*SOURCE RECORDS*.

(** *** The bonds *)
Definition bond_history (s s' : MockLedgerStore) : Prop :=
  apart (st_addresses s) → st_addresses s' = st_addresses s ∧ rtc bond_step s s'.
#[local] Instance bond_history_preorder : PreOrder bond_history.
Proof.
  split; [done|]. intros s1 s2 s3 H1 H2 Ha. destruct (H1 Ha) as [E1 R1]. destruct H2 as [E2 R2]; [by rewrite E1|].
  split; [congruence|by etrans].
Qed.
Lemma env_history s s' : pbs_bonds (st_proposalBonds s') = pbs_bonds (st_proposalBonds s) → st_addresses s' = st_addresses s →
  balance_of s (a_proposalBonds (st_addresses s)) ≤ balance_of s' (a_proposalBonds (st_addresses s)) → bond_history s s'.
Proof. intros Hb Ha Hle _. split; [done|]. apply rtc_once, step_env; done. Qed.
Lemma env_same s s' : st_proposalBonds s' = st_proposalBonds s → st_addresses s' = st_addresses s →
  tv_balances (st_votes s') = tv_balances (st_votes s) → bond_history s s'.
Proof. intros H1 H2 H3. apply env_history; unfold balance_of; by rewrite ?H1, ?H2, ?H3. Qed.
Lemma bond_call_history c s : (∀ x p h, c = BLock x p h → x ≠ a_proposalBonds (st_addresses s)) → bond_history s (bond_run clock c s).2.
Proof.
  intros Hc _. pose proof (bonds_frames c s) as Hframe. unfold keeps, beside_bonds in Hframe. split; [congruence|]. clear Hframe.
  destruct c as [x p h|x r h id|x y h r]; [|by apply rtc_once, (step_call _ _ clock (BRefund x r h id))|
    by apply rtc_once, (step_call _ _ clock (BSlash x y h r))].
  destruct (String.eqb_spec x p) as [->|Hne].
  - apply rtc_once, (step_call _ _ clock (BLock p p h)); [|done]. intros ? ? ? [= <- <- <-]. by eapply Hc.
  - replace (bond_run clock (BLock x p h) s).2 with s; [done|]. unfold bond_run, lock_bond, requireSigner. m_run.
    by rewrite (proj2 (String.eqb_neq _ _) Hne).
Qed.
Lemma gov_bond_history c s : bond_history s (gov_run sha256 dec clock c s).2.
Proof.
  refine (evolves_state bond_history _ s). apply gov_run_through; [apply _| |].
  - intros s1 s2 [= H1 H2 H3]. apply env_same; congruence.
  - intros b s1 Hb Ha. apply bond_call_history; [|done]. intros x p h ->. rewrite (Hb x p h eq_refl). apply Ha.
Qed.
(** A treasury call pays from the treasury or leaves the token alone. *)
Lemma treasury_pays c s :
  st_votes (treasury_run clock c s).2 = st_votes s ∨
  ∃ recipient amount, 0 < amount ≤ balance_of s (a_treasury (st_addresses s)) ∧
    st_votes (treasury_run clock c s).2 = st_votes (with_balances (move (a_treasury (st_addresses s)) recipient amount) s).
Proof.
  destruct c as [x y n o t a st e m cd p|x o id r a memo|x y id a].
  - left. refine (evolves_state (keeps st_votes) _ s). unfold treasury_run, TreasuryExecutor.create_stream,
      TreasuryExecutor.requireSigner, TreasuryExecutor.requireGovernor. ev_go.
  - cbn [treasury_run]. destruct (stream_spend_run clock x o id r a memo s) as [(b & _ & _ & [] & Hle & ->)|[_ [e ->]]]; [|by left].
    right. exists r, a. split; [lia|done].
  - left. refine (evolves_state (keeps st_votes) _ s). unfold treasury_run, TreasuryExecutor.top_up_stream,
      TreasuryExecutor.requireSigner, TreasuryExecutor.requireGovernor. ev_go.
Qed.
Lemma treasury_bond_history c s : bond_history s (treasury_run clock c s).2.
Proof.
  intros Ha. pose proof (treasury_frame c s) as Hframe. unfold keeps, beside_treasury in Hframe.
  apply env_history; [congruence..| |done].
  destruct (treasury_pays c s) as [E|(r & x & Hx & E)]; [unfold balance_of; by rewrite E|].
  unfold balance_of at 2. rewrite E. fold (balance_of (with_balances (move (a_treasury (st_addresses s)) r x) s)
    (a_proposalBonds (st_addresses s))). rewrite balance_move. destruct Ha. repeat case_decide; try lia; congruence.
Qed.
Lemma request_bonds s s' : caller ≠ a_proposalBonds (st_addresses s) → request s s' → bond_history s s'.
Proof.
  intros Hc [t Hreq]. destruct Hreq; try (apply env_same; by_frame; fail).
  - apply gov_bond_history.
  - apply bond_call_history. intros x p h ->. by rewrite (H x p h eq_refl).
  - apply treasury_bond_history.
Qed.

(** *** The votes *)
Definition votes_now (v v' : TokenVotesState) : Prop := votes_step (clock, v) (clock, v').
Definition votes_history (s s' : MockLedgerStore) : Prop := funded s → funded s' ∧ rtc votes_now (st_votes s) (st_votes s').
#[local] Instance votes_history_preorder : PreOrder votes_history.
Proof.
  split; [done|]. intros s1 s2 s3 H1 H2 Hf. destruct (H1 Hf) as [F1 R1]. destruct (H2 F1) as [F2 R2]. split; [done|by etrans].
Qed.
Lemma same_votes_history s s' : st_votes s' = st_votes s → st_proposalBonds s' = st_proposalBonds s → votes_history s s'.
Proof. intros E1 E2 [H1 H2]. rewrite E1. split; [|done]. split; by rewrite ?E1, ?E2. Qed.
Lemma paid_history s s' : vote_books s' = vote_books s → (funded s → funded s') → votes_history s s'.
Proof.
  intros Hb Hf Hs. split; [by apply Hf|]. apply rtc_once. unfold votes_now, vote_books in *.
  replace (st_votes s') with ((st_votes s) <| tv_balances := tv_balances (st_votes s') |>).
  - apply votes_step_balances, fu_balances, Hf, Hs.
  - destruct (st_votes s), (st_votes s'). cbn in *. congruence.
Qed.
Lemma bond_call_votes c s : votes_history s (bond_run clock c s).2.
Proof.
  pose proof (bonds_frames c s) as Hframe. unfold keeps, beside_bonds in Hframe. apply paid_history; [congruence|]. clear Hframe.
  intros Hs. destruct (bond_run_effect (λ _, True) clock c s ltac:(done)) as [|clock' p key _ _ Hp|key b r st Hkey _ _ Hb]; [done| |].
  - destruct (funded_move s p (a_proposalBonds (st_addresses s)) (pbs_bondAmount (st_proposalBonds s)) Hs) as [H1 H2]; [lia|].
    split; [exact H1|]. cbn. apply map_Forall_insert_2; [cbn; lia|exact H2].
  - destruct (funded_move s (a_proposalBonds (st_addresses s)) r (pb_amount b) Hs) as [H1 H2].
    { split; [exact (fu_bonds _ Hs _ _ Hkey)|done]. }
    split; [exact H1|]. intros k b' Hk. rewrite set_bond_state_bonds in Hk.
    apply lookup_alter_Some in Hk as [(-> & x & Hx & ->)|[_ Hx]]; exact (H2 _ _ Hx).
Qed.
Lemma gov_votes_history c s : votes_history s (gov_run sha256 dec clock c s).2.
Proof.
  refine (evolves_state votes_history _ s). apply gov_run_through; [apply _| |].
  - intros s1 s2 [= H1 H2 H3]. by apply same_votes_history.
  - intros b s1 _. apply bond_call_votes.
Qed.
Lemma treasury_votes_history c s : votes_history s (treasury_run clock c s).2.
Proof.
  pose proof (treasury_frame c s) as Hframe. unfold keeps, beside_treasury in Hframe. apply paid_history; [congruence|].
  intros Hs. destruct (treasury_pays c s) as [E|(r & x & Hx & E)].
  - split; [rewrite E|replace (st_proposalBonds _) with (st_proposalBonds s) by congruence]; apply Hs.
  - destruct (funded_move s (a_treasury (st_addresses s)) r x Hs) as [H1 H2]; [lia|].
    split; [rewrite E; exact H1|]. replace (st_proposalBonds _) with (st_proposalBonds s) by congruence. apply Hs.
Qed.
Lemma delegate_votes_history a b s : votes_history s (on_votes (TokenVotes.delegate clock caller a b) s).2.
Proof.
  intros Hs. pose proof (delegate_frame a b s) as Hframe. unfold keeps, beside_votes in Hframe. split.
  { split; [replace (tv_balances _) with (tv_balances (st_votes s)) by congruence|
      replace (st_proposalBonds _) with (st_proposalBonds s) by congruence]; apply Hs. }
  apply rtc_once. unfold votes_now, on_votes, zoom. destruct (TokenVotes.delegate clock caller a b (st_votes s)) as [o v] eqn:E. cbn.
  by eapply votes_step_delegate.
Qed.
Lemma request_votes s s' : request s s' → votes_history s s'.
Proof.
  intros [t Hreq]. destruct Hreq; try (apply same_votes_history; by_frame; fail).
  - apply gov_votes_history.
  - apply bond_call_votes.
  - apply treasury_votes_history.
  - apply delegate_votes_history.
Qed.
(** *** The subscriptions on offer *)
Definition subscribeToVotes (governorAddress : string) (proposalId : Z) : Subscription :=
  createTopicSubscription governorAddress "VoteCast" (λ e, bool_decide (vc_proposalId <$> parseVoteCastEvent e = Some proposalId)).
Definition subscribeToVoteCastWithReason (governorAddress : string) (proposalId : Z) : Subscription :=
  createTopicSubscription governorAddress "VoteCastWithReason"
    (λ e, bool_decide (vr_proposalId <$> parseVoteCastWithReasonEvent e = Some proposalId)).
Definition subscribeToProposals (governorAddress : string) : Subscription :=
  createTopicSubscription governorAddress "ProposalCreated" every.
Definition subscribeToProposalQueued (governorAddress : string) : Subscription :=
  createTopicSubscription governorAddress "ProposalQueued" every.
Definition subscribeToProposalExecuted (governorAddress : string) : Subscription :=
  createTopicSubscription governorAddress "ProposalExecuted" every.
Definition subscribeToProposalCancelled (governorAddress : string) : Subscription :=
  createTopicSubscription governorAddress "ProposalCancelled" every.
Definition subscribeToProposalExpired (governorAddress : string) : Subscription :=
  createTopicSubscription governorAddress "ProposalExpired" every.
Definition subscribeToGovernorUpgraded (governorAddress : string) : Subscription :=
  createTopicSubscription governorAddress "GovernorUpgraded" every.
Definition subscribeToConfigUpdated (governorAddress : string) : Subscription :=
  createTopicSubscription governorAddress "ConfigUpdated" every.
Definition subscribeToReputationUpdated (governorAddress : string) : Subscription :=
  createTopicSubscription governorAddress "ReputationUpdated" every.
Definition subscribeToEffectiveThresholdChanged (governorAddress : string) : Subscription :=
  createTopicSubscription governorAddress "EffectiveThresholdChanged" every.
Definition subscribeToPauseEvents (governorAddress : string) : Subscription :=
  createTopicSubscription governorAddress "Paused" every.
Definition subscribeToUnpauseEvents (governorAddress : string) : Subscription :=
  createTopicSubscription governorAddress "Unpaused" every.
Definition subscribeToDraftCreated (coSponsorshipAddress : string) : Subscription :=
  createTopicSubscription coSponsorshipAddress "DraftCreated" every.
Definition subscribeToCoSponsored (coSponsorshipAddress : string) : Subscription :=
  createTopicSubscription coSponsorshipAddress "CoSponsored" every.
Definition subscribeToCoSponsorshipWithdrawn (coSponsorshipAddress : string) : Subscription :=
  createTopicSubscription coSponsorshipAddress "CoSponsorshipWithdrawn" every.
Definition subscribeToDraftFinalized (coSponsorshipAddress : string) : Subscription :=
  createTopicSubscription coSponsorshipAddress "DraftFinalized" every.
Definition subscribeToDraftCancelled (coSponsorshipAddress : string) : Subscription :=
  createTopicSubscription coSponsorshipAddress "DraftCancelled" every.
Definition subscribeToDraftExpired (coSponsorshipAddress : string) : Subscription :=
  createTopicSubscription coSponsorshipAddress "DraftExpired" every.
Definition subscribeToDelegatedBySig (tokenVotesAddress : string) : Subscription :=
  createTopicSubscription tokenVotesAddress "DelegatedBySig" every.
Definition subscribeToPermitsInvalidated (tokenVotesAddress : string) : Subscription :=
  createTopicSubscription tokenVotesAddress "PermitsInvalidated" every.
Definition subscribeToRelayerWhitelistUpdated (tokenVotesAddress : string) : Subscription :=
  createTopicSubscription tokenVotesAddress "RelayerWhitelistUpdated" every.
Definition subscribeToStreamCreated (treasuryAddress : string) : Subscription :=
  createTopicSubscription treasuryAddress "stream_created" every.
Definition subscribeToStreamSpend (treasuryAddress : string) : Subscription :=
  createTopicSubscription treasuryAddress "stream_spend" every.
Definition subscribeToStreamBatchSpend (treasuryAddress : string) : Subscription :=
  createTopicSubscription treasuryAddress "stream_batch" every.
Definition subscribeToStreamRevoked (treasuryAddress : string) : Subscription :=
  createTopicSubscription treasuryAddress "stream_revoked" every.
Definition subscribeToStreamExtended (treasuryAddress : string) : Subscription :=
  createTopicSubscription treasuryAddress "stream_extended" every.
Definition subscribeToStreamToppedUp (treasuryAddress : string) : Subscription :=
  createTopicSubscription treasuryAddress "stream_topped_up" every.
Definition subscribeToStreamExhausted (treasuryAddress : string) : Subscription :=
  createTopicSubscription treasuryAddress "stream_exhausted" every.
Definition subscribeToStreamExpired (treasuryAddress : string) : Subscription :=
  createTopicSubscription treasuryAddress "stream_expired" every.
Definition subscribeToOperationScheduled (timelockAddress : string) : Subscription :=
  createTopicSubscription timelockAddress "OperationScheduled" every.
Definition subscribeToOperationExecuted (timelockAddress : string) : Subscription :=
  createTopicSubscription timelockAddress "OperationExecuted" every.
Definition subscribeToOperationCancelled (timelockAddress : string) : Subscription :=
  createTopicSubscription timelockAddress "OperationCancelled" every.
Definition subscribeToBatchOperationScheduled (timelockAddress : string) : Subscription :=
  createTopicSubscription timelockAddress "BatchOperationScheduled" every.
Definition subscribeToBatchOperationExecuted (timelockAddress : string) : Subscription :=
  createTopicSubscription timelockAddress "BatchOperationExecuted" every.
Definition subscribeToBatchOperationCancelled (timelockAddress : string) : Subscription :=
  createTopicSubscription timelockAddress "BatchOperationCancelled" every.
Definition subscribeToMinDelayUpdated (timelockAddress : string) : Subscription :=
  createTopicSubscription timelockAddress "MinDelayUpdated" every.
Definition subscribeToDependencyDagValidated (timelockAddress : string) : Subscription :=
  createTopicSubscription timelockAddress "DependencyDagValidated" every.
Definition subscribeToCycleDetected (timelockAddress : string) : Subscription :=
  createTopicSubscription timelockAddress "CycleDetected" every.
Definition subscribeToPartialBatchStarted (timelockAddress : string) : Subscription :=
  createTopicSubscription timelockAddress "PartialBatchStarted" every.
Definition subscribeToPartialOpSucceeded (timelockAddress : string) : Subscription :=
  createTopicSubscription timelockAddress "PartialOpSucceeded" every.
Definition subscribeToPartialOpFailed (timelockAddress : string) : Subscription :=
  createTopicSubscription timelockAddress "PartialOpFailed" every.
Definition subscribeToBatchRecoveryEntered (timelockAddress : string) : Subscription :=
  createTopicSubscription timelockAddress "BatchRecoveryEntered" every.
Definition subscribeToFailedOpRetried (timelockAddress : string) : Subscription :=
  createTopicSubscription timelockAddress "FailedOpRetried" every.
Definition subscribeToFailedOpSkipped (timelockAddress : string) : Subscription :=
  createTopicSubscription timelockAddress "FailedOpSkipped" every.
Definition subscribeToBatchFullyComplete (timelockAddress : string) : Subscription :=
  createTopicSubscription timelockAddress "BatchFullyComplete" every.
Definition subscribeToResultAnchored (signalAnchorAddress : string) : Subscription :=
  createTopicSubscription signalAnchorAddress "ResultAnchored" every.
Definition subscribeToLockCreated (address : string) : Subscription := createTopicSubscription address "LockCreated" every.
Definition subscribeToLockIncreased (address : string) : Subscription :=
  createTopicSubscription address "LockIncreased" every.
Definition subscribeToLockExtended (address : string) : Subscription := createTopicSubscription address "LockExtended" every.
Definition subscribeToLockWithdrawn (address : string) : Subscription :=
  createTopicSubscription address "LockWithdrawn" every.
Definition subscribeToEpochStarted (address : string) : Subscription := createTopicSubscription address "EpochStarted" every.
Definition subscribeToEpochRootPublished (address : string) : Subscription :=
  createTopicSubscription address "EpochRootPublished" every.
Definition subscribeToRewardClaimed (address : string) : Subscription :=
  createTopicSubscription address "RewardClaimed" every.
Definition subscribeToPoolFunded (address : string) : Subscription := createTopicSubscription address "PoolFunded" every.
(* ===== verification/SdkVotes.v ===== *)
(** * The votes client of the SDK

    [sdk/src/votes.ts]: delegation, voting power, the registry of delegations, and
    the analytics that replay delegation events into a map kept by the caller. *)

From S2P Require Import Prelude JsValues SdkErrors Relayer Concentration Doubles Effects Server SdkTypes SdkEvents SdkSubscriptions SdkClient.

(** A [Map] of texts: delegator to delegatee. *)
Definition JsMap : Type := list (string * string).

Definition DEFAULT_SCAN_WINDOW : Z := 17280.

Record SplitDelegation := mkSplitDelegation { sp_delegatee : string; sp_weightBps : Num }.
Record TopDelegate := mkTopDelegate { td_address : string; td_votingPower : Z; td_baseVotes : Z; td_delegatorCount : Z }.
Record VotingPowerDistribution := mkDistribution {
  vd_totalDelegated : Z; vd_totalSupply : Z; vd_delegationRate : double; vd_giniCoefficient : double }.
Record DelegatorInfo := mkDelegatorInfo { di_delegator : string; di_power : Z }.
Record DelegateInfo := mkDelegateInfo { dl_address : string; dl_votes : Z; dl_percentOfSupply : double }.
Record VotesSettings := mkVotesSettings {
  vs_checkpointRetentionPeriod : JsValue; vs_timeWeightEnabled : JsValue; vs_timeWeightScale : JsValue }.
Record DelegatorRecord := mkDelegatorRecord { dr_balance : Z; dr_startLedger : JsValue }.
Record DelegationEntry := mkDelegationEntry {
  de_delegator : string; de_delegatee : string; de_delegatedAtLedger : Num; de_votingPowerAtDelegation : Z; de_active : bool;
  de_revokedAtLedger : option Num }.
Record DelegationHistoryEntry := mkDelegationHistoryEntry {
  dh_delegatee : string; dh_delegatedAtLedger : Num; dh_revokedAtLedger : option Num; dh_powerAtDelegation : Z; dh_sequence : Num }.
Record RegistryDelegatorInfo := mkRegistryDelegatorInfo {
  rd_address : string; rd_delegatedPower : Z; rd_delegatedAtLedger : Num; rd_chainDepth : Num }.
Record DelegateProfile := mkDelegateProfile {
  dp_address : string; dp_currentVotingPower : Z; dp_baseVotingPower : Z; dp_totalDelegators : Num; dp_totalDelegatedPower : Z;
  dp_delegationDepthLimit : Num; dp_firstDelegatedAtLedger : option Num }.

*TASK DIRECTIONS*.
Number of lines holding "PreOrder" in the listing above: work it out and give that number alone.

*ANSWER BOX*.
2